Whatever the exact numbers are, all the categories I mentioned obviously exist. You don't need any complex analysis to know that some people are eligible for government insurance but haven't applied for it. Its also a well established fact that many people who could afford insurance (esp. younger people) choose not to buy it.

The only question is the exact numbers, but obviously "47 million uninsured" includes many people that could easily get insurance.

While I don't have the exact numbers I can give you some idea of the size of the group that is uninsured by choice.

"The Census Bureau reports that 18 million of the uninsured have annual household income of more than $50,000, which puts them in the top half of the income distribution.
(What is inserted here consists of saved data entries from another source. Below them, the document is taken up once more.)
(** What a successful build promises: [n] keys with slots 0 to n-1, which the
    decoder recomputes from the metadata, and every key's entry at its slot. *)
Definition bij_built (fps ps seed : Z) (ks : list key) (meta payloads : list Z) : Prop :=
  forall d, NewDecoder [] seed = Ok d -> exists slots, slots ≡ₚ range (len ks) /\
    Forall2 (fun k slot => QuerySlot d (k_0 k) (k_1 k) meta (len ks) = Ok slot /\
      entry_at payloads fps ps slot (k_fp k) (k_payload k)) ks slots.

Lemma bij_empty_metadata dst :
  estimateMetadataSize 0 <= len dst -> Forall is_byte dst ->
  exists dst', buildEmptyMetadataInto dst = Ok (dst', estimateMetadataSize 0) /\ len dst' = len dst /\ Forall is_byte dst'.
Proof.
  intros Hl Hby. change (estimateMetadataSize 0) with 157 in *. unfold buildEmptyMetadataInto.
  change (eliasFanoSize bucketsPerBlock 0) with 128. cbv zeta.
  rewrite checkpoints_encode_spec by (done || (change checkpointsSize with 28; lia)).
  change checkpointsSize with 28. assert (len (cp_bytes zero_checkpoints) = 28) as Hc by done.
  rewrite store_range by lia. cbn [mbind res_bind]. set (d1 := take _ dst ++ _).
  assert (Forall is_byte d1) as B1.
  { apply Forall_app; split; [by apply Forall_take |]. apply Forall_app; split; [apply cp_bytes_ok | by apply Forall_drop]. }
  assert (len d1 = len dst) as L1.
  { unfold d1, len in *. rewrite !length_app, length_take, length_drop. lia. }
  rewrite slice_in_range by lia. cbn [mbind res_bind]. set (cl := take _ (drop _ d1)).
  assert (len cl = 128) as Lc by (unfold cl, len in *; rewrite length_take, length_drop; lia).
  rewrite Lc, store_range by (rewrite ?len_make; lia). cbn [mbind res_bind]. set (d2 := take _ d1 ++ _).
  assert (Forall is_byte d2) as B2.
  { apply Forall_app; split; [by apply Forall_take |]. apply Forall_app; split; [apply Forall_replicate; unfold_words; lia | by apply Forall_drop]. }
  assert (len d2 = len dst) as L2.
  { unfold d2, len, make in *. rewrite !length_app, length_take, length_drop, length_replicate. lia. }
  match goal with |- context [foldM ?f d2 ?l] => enough (wp (foldM f d2 l) (fun d => len d = len dst /\ Forall is_byte d) no_err) as Hw end.
  { apply wp_total in Hw as (d3 & -> & L3 & B3). cbn [mbind res_bind]. rewrite upd_in_range by lia. cbn [mbind res_bind].
    eexists. split; [done |]. rewrite len_insert. split; [done |]. apply Forall_insert; [done | unfold_words; lia]. }
  apply (wp_foldM (fun d => len d = len dst /\ Forall is_byte d)); [done |]. intros i d Hi%elem_of_range [Ld Bd].
  unfold bucketsPerBlock in Hi. assert (0 <= i / 8 < 128) by (Z.div_mod_to_equations; lia).
  destruct (Z.ltb_spec (28 + i / 8) (28 + 128)); [| done].
  destruct (idx_in_range d (28 + i / 8)) as (x & Hx & ->); [lia |]. cbn [mbind res_bind]. rewrite upd_in_range by lia.
  cbn [wp]. rewrite len_insert. split; [done |]. apply Forall_insert; [done |]. pose proof (Forall_lookup_1 _ _ _ _ Bd Hx) as Hxb.
  assert (0 <= i mod 8 < 8) as Hm by (apply Z.mod_pos_bound; lia).
  apply lor_is_u; [lia | exact Hxb |]. rewrite Z.shiftl_mul_pow2 by lia. unfold_words.
  pose proof (Z.pow_le_mono_r 2 (i mod 8) 7 ltac:(lia) ltac:(lia)). pose proof (Z.pow_pos_nonneg 2 (i mod 8) ltac:(lia) ltac:(lia)). lia.
Qed.

Lemma bij_counted fps seed ks b :
  bij_ok fps seed ks b -> len ks < 2 ^ 16 ->
  computeCumulativeCounts b = Ok (set_counts (sizes_of (b_buckets b)) (cums 0 (sizes_of (b_buckets b))) b).
Proof.
  intros [] Hn. pose proof (len_bij_grouped seed ks). apply computeCumulativeCounts_spec.
  - by rewrite bj_buckets0, (zsum_grouped fps).
  - rewrite bj_buckets0. unfold len in *. lia.
  - rewrite bj_buckets0. unfold len in *. lia.
Qed.

Lemma bij_ok_block fps seed ks b b' : bij_ok fps seed ks b -> same_block b b' -> bij_ok fps seed ks b'.
Proof. intros [] []. by split; congruence. Qed.

Lemma bij_same_block b b' : same_block b b' -> bij_same b b'.
Proof. intros []. by split. Qed.

Lemma bij_ok_set fps seed ks b szs cms s :
  bij_ok fps seed ks b -> len szs = bucketsPerBlock -> len cms = bucketsPerBlock -> sized (b_buckets b) s ->
  bij_ok fps seed ks (set_solution s (set_counts szs cms b)) /\ bij_same b (set_solution s (set_counts szs cms b)).
Proof.
  intros [] H1 H2 [H3 H4]. rewrite bj_buckets0, len_bij_grouped in H3, H4. split; by split.
Qed.

Lemma built_from_layout fps ps seed ks b sol l pd :
  ready b sol -> bij_ok fps seed ks b -> 0 < len ks -> layout_ok (b_buckets b) sol (keysInBlock b) l ->
  Forall (fun p => entry_at pd fps ps (gslot (b_buckets b) sol p.1 p.2) (fingerprint p.2) (payload p.2))
    (visits (b_buckets b) bucketsPerBlock) ->
  bij_built fps ps seed ks (layout_bytes l) pd.
Proof.
  intros Hr Hb Hn Hlo Hent d Hd. injection Hd as <-. pose proof (rb_solved _ _ Hr) as Hs. pose proof (bj_ok _ _ _ _ Hb) as Hk.
  pose proof (bj_buckets _ _ _ _ Hb) as Hbk. rewrite Hbk in Hs, Hent.
  exists (map (bij_slot seed ks sol) ks). split; [by eapply bij_slot_permutation |].
  apply Forall2_fmap_r, Forall_Forall2_diag, Forall_forall. intros k Hin.
  rewrite Forall_forall in Hk. destruct (Hk k Hin) as (H0 & H1 & _). split.
  - pose proof (bij_QuerySlot_eq b sol Hr l Hlo seed (k_0 k) (k_1 k) (bj_seed64 _ _ _ _ Hb) H0 H1) as Hq. cbv zeta in Hq.
    rewrite (bj_keys _ _ _ _ Hb) in Hq. rewrite Hq.
    + unfold bij_slot, gslot, start. by rewrite Hbk.
    + rewrite Hbk. change (FastRange32 (k_0 k) bucketsPerBlock) with (home k). rewrite bucket_at_grouped by (by apply home_lt).
      assert (k ∈ homed ks (home k)) as Hh by (by apply list_elem_of_filter). unfold len. rewrite length_map.
      destruct (homed ks (home k)); [by apply not_elem_of_nil in Hh | cbn; lia].
  - rewrite Forall_forall in Hent. by apply (Hent (home k, entry_of seed k)), visit_of.
Qed.

(** The second half of a build: the buckets are solved, the metadata and the
    entries are written. *)
Lemma bij_write fps ps seed ks b sol md pd maxKeys :
  bij_ok fps seed ks b -> ready b sol -> payloadSize b = ps -> 0 <= fps -> 0 <= ps -> 0 < len ks ->
  8220 <= len md -> len ks * (fps + ps) <= len pd -> Forall is_byte md -> Forall is_byte pd ->
  wp ('(b', md', r) ← encodeSeparatedMetadataInto b md;
      match r with
      | inr e => Ok (b', md', pd, inr e)
      | inl metadataLen =>
          '(pd', payloadsLen) ← encodePayloadsInto b' pd;
          Ok (b', md', pd', inl (metadataLen, payloadsLen, keysInBlock b'))
      end) (fun '(b', md', pd', r) =>
    bij_ok fps seed ks b' /\ bij_same b b' /\ len md' = len md /\ len pd' = len pd /\
    Forall is_byte md' /\ Forall is_byte pd' /\
    match r with
    | inl (metaLen, payloadsLen, n) =>
        n = len ks /\ payloadsLen = len ks * (fps + ps) /\ 128 <= metaLen <= 8220 /\
        bij_built fps ps seed ks (take (Z.to_nat metaLen) md') pd'
    | inr e => bij_error maxKeys seed ks e
    end) no_err.
Proof.
  intros Hb Hr Hps Hf Hp Hn Hml Hpl Hbm Hbp. pose proof (bj_ok _ _ _ _ Hb) as Hks.
  destruct (encodeSeparatedMetadataInto_spec b sol md Hr Hml) as (b3 & md3 & r & -> & Hsb & Hlm & Hr3). cbn [mbind res_bind].
  pose proof (bij_ok_block _ _ _ _ _ Hb Hsb) as Hb3. pose proof (bij_same_block _ _ Hsb) as Hc.
  destruct r as [n | e].
  2:{ cbn [wp]. destruct Hr3 as (-> & -> & Hov). split; [done |]. split; [done |]. split; [done |]. split; [done |]. split; [done |]. split; [done |]. left. split; [done |]. right.
      pose proof (rb_solved _ _ Hr) as Hsol. rewrite (bj_buckets _ _ _ _ Hb) in Hov, Hsol.
      exists (b_solution b), sol. split; [done |]. by rewrite (su_fb _ _ _ _ Hsol). }
  destruct Hr3 as (l & Hlo & -> & Hmd3). pose proof (ready_same _ _ _ Hsb Hr) as Hr'.
  destruct (bij_payloads_spec b3 sol Hr' fps ps pd) as (pd' & -> & Hlp & Hbpd & Hent);
    [apply Hb3 | by rewrite (bs_ps _ _ Hc) | done | done | rewrite (bj_keys _ _ _ _ Hb3); lia | | by rewrite (bj_keys _ _ _ _ Hb3) |].
  { rewrite (bj_buckets _ _ _ _ Hb3). by apply grouped_fp_ok. }
  cbn [mbind res_bind wp]. rewrite (bj_keys _ _ _ _ Hb3). split; [done |]. split; [done |]. split; [done |]. split; [done |].
  split; [rewrite Hmd3; apply Forall_app; split; [by eapply layout_bytes_ok | by apply Forall_drop] |]. split; [by apply Hbpd |].
  split; [done |]. split; [done |].
  split; [split; [eapply layout_len_pos; [| done]; rewrite (bj_keys _ _ _ _ Hb); lia | by apply (layout_bound b sol)] |].
  assert (take (Z.to_nat (len (layout_bytes l))) md3 = layout_bytes l) as ->.
  { rewrite Hmd3. apply take_app_length'. unfold len. lia. }
  apply (built_from_layout fps ps seed ks b3 sol l pd'); [done | done | lia | | done].
  destruct Hsb. by rewrite sb_buckets, sb_keys.
Qed.

Lemma bij_build_spec fps ps seed ks b md pd :
  bij_ok fps seed ks b -> payloadSize b = ps -> 0 <= fps -> 0 <= ps -> maxKeysPerBlock b < 2 ^ 16 ->
  MaxMetadataSizeForCurrentBlock b <= len md -> len ks * (fps + ps) <= len pd -> Forall is_byte md -> Forall is_byte pd ->
  wp (BuildSeparatedInto b md pd) (fun '(b', md', pd', r) =>
    bij_ok fps seed ks b' /\ bij_same b b' /\ len md' = len md /\ len pd' = len pd /\
    Forall is_byte md' /\ Forall is_byte pd' /\
    match r with
    | inl (metaLen, payloadsLen, n) =>
        n = len ks /\ payloadsLen = len ks * (fps + ps) /\ 128 <= metaLen <= estimateMetadataSize (len ks) /\
        bij_built fps ps seed ks (take (Z.to_nat metaLen) md') pd'
    | inr e => bij_error (maxKeysPerBlock b) seed ks e
    end) no_err.
Proof.
  intros Hb Hps Hf Hp Hmax Hml Hpl Hbm Hbp. unfold BuildSeparatedInto, MaxMetadataSizeForCurrentBlock in *.
  pose proof (len_nonneg ks) as Hn0. rewrite (bj_keys _ _ _ _ Hb) in *. destruct (Z.eqb_spec (len ks) 0) as [H0 | Hnz].
  { assert (ks = []) as -> by (destruct ks; [done | unfold len in H0; simpl in H0; lia]).
    destruct (bij_empty_metadata md Hml Hbm) as (md' & -> & Hl' & Hbm'). cbn [mbind res_bind wp].
    split; [exact Hb |]. split; [by split |]. split; [exact Hl' |]. split; [done |]. split; [done |]. split; [done |]. split; [done |]. split; [done |]. 
    split; [change (len (@nil key)) with 0; change (estimateMetadataSize 0) with 157; lia |].
    intros d _. exists []. split; [done | constructor]. }
  destruct (Z.ltb_spec (maxKeysPerBlock b) (len ks)) as [Hbig |].
  { cbn [wp]. split; [exact Hb |]. split; [by split |]. split; [done |]. split; [done |]. split; [done |]. split; [done |]. left. split; [done | by left]. }
  assert (estimateMetadataSize (len ks) = 8220) as Hest by (unfold estimateMetadataSize; by destruct (Z.eqb_spec (len ks) 0)).
  rewrite Hest in *. rewrite (bij_counted fps seed ks b) by (done || lia). cbn [mbind res_bind].
  set (b1 := set_counts _ _ b). change (b_solution b1) with (b_solution b). change (b_buckets b1) with (b_buckets b).
  pose proof (bj_ok _ _ _ _ Hb) as Hks. pose proof (bj_seed64 _ _ _ _ Hb) as Hs64. pose proof (len_bij_grouped seed ks) as Hgl.
  destruct (solveBijections_spec (b_buckets b) (b_solution b)) as (s & err & -> & Hsz & Hres).
  { rewrite (bj_buckets _ _ _ _ Hb). apply (grouped_buckets_ok fps); (done || lia). }
  { rewrite (bj_buckets _ _ _ _ Hb), Hgl. apply Hb. }
  { rewrite (bj_buckets _ _ _ _ Hb), Hgl. apply Hb. }
  cbn [mbind res_bind]. set (b2 := set_solution s b1).
  assert (len (sizes_of (b_buckets b)) = bucketsPerBlock) as Hlsz.
  { rewrite (bj_buckets _ _ _ _ Hb). unfold sizes_of, len in *. rewrite length_map. exact Hgl. }
  destruct (bij_ok_set fps seed ks b (sizes_of (b_buckets b)) (cums 0 (sizes_of (b_buckets b))) s Hb) as [Hb2 Hc2];
    [done | unfold len; rewrite length_cums; exact Hlsz | done |]. fold b1 b2 in Hb2, Hc2.
  destruct err as [e |].
  { cbn [wp]. split; [done |]. split; [done |]. split; [done |]. split; [done |]. split; [done |]. split; [done |]. right.
    destruct Hres as (i & Hi & He). rewrite (bj_buckets _ _ _ _ Hb), Hgl in Hi. exists i. split; [done |].
    by rewrite (bj_buckets _ _ _ _ Hb), bucket_at_grouped in He. }
  destruct Hres as (sol & Hsol).
  assert (ready b2 sol) as Hr.
  { split; cbn; [rewrite (bj_buckets _ _ _ _ Hb); exact Hgl | done | done | | rewrite (bj_keys _ _ _ _ Hb); lia |].
    - by rewrite (bj_keys _ _ _ _ Hb), (bj_buckets _ _ _ _ Hb), (zsum_grouped fps).
    - rewrite (bj_buckets _ _ _ _ Hb) in Hsol |- *. rewrite Hgl in Hsol. exact Hsol. }
  eapply wp_mono; [apply (bij_write fps ps seed ks b2 sol md pd (maxKeysPerBlock b)); [done | done | by rewrite (bs_ps _ _ Hc2) | done | done | lia | done | done | done | done] | | done].
  intros [[[b' md'] pd'] r] (H1 & H2 & H3). split; [exact H1 |]. split; [| exact H3]. destruct Hc2, H2. split; congruence.
Qed.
About a quarter of the uninsured have been offered employer-provided insurance but declined coverage."
nytimes.com.
Message 24023951

"Bundorf and Mark Pauly, the health economist at Wharton who was her thesis adviser, found that as much as three-quarters of the uninsured population may be able to afford its own insurance."
gregmankiw.blogspot.com

Some data for one state (Massachusetts)
"Some 20% of the state's uninsured population qualified for Medicaid but had never signed up...
...Another 40% of the uninsured were earning enough to buy insurance but had chosen not to do so."
gregmankiw.blogspot.com

Message 24316393

-----

As for the WHO rankings, they are pretty bogus

WHO's Fooling Who? The World Health Organization's Problematic Ranking of Health Care Systems
cato.org

agoraphilia.blogspot.com

agoraphilia.blogspot.com

agoraphilia.blogspot.com

agoraphilia.blogspot.com

Why the U.S. Ranks Low on WHO's Health-Care Study
realclearpolitics.com

Morocco has better healthcare than the US. WHO are you kidding?
medicalprogresstoday.com

"If you want to know the value of X, then actually measuring X is better than measuring the average of X and Y, an Z.

Cato clearly showed that WHO is doing the later.

Or to skip the variables, Cato showed that WHO is not measuring the quality of the health care system, but the quality of health care, plus the amount that the country lives up to what WHO thinks is its potential for quality health care, plus the equality of health care (and remember improving health care for some but not for others can make the equality worse, which hurts your score even though it improves your health care system). And if people in some countries have healthier habits than other countries the health care system is blamed as if it had or should have control over people's decisions in life.

They also showed that with the uncertainty levels WHO itself claims the US could be anywhere from near the best to near the worst out of the developed countries."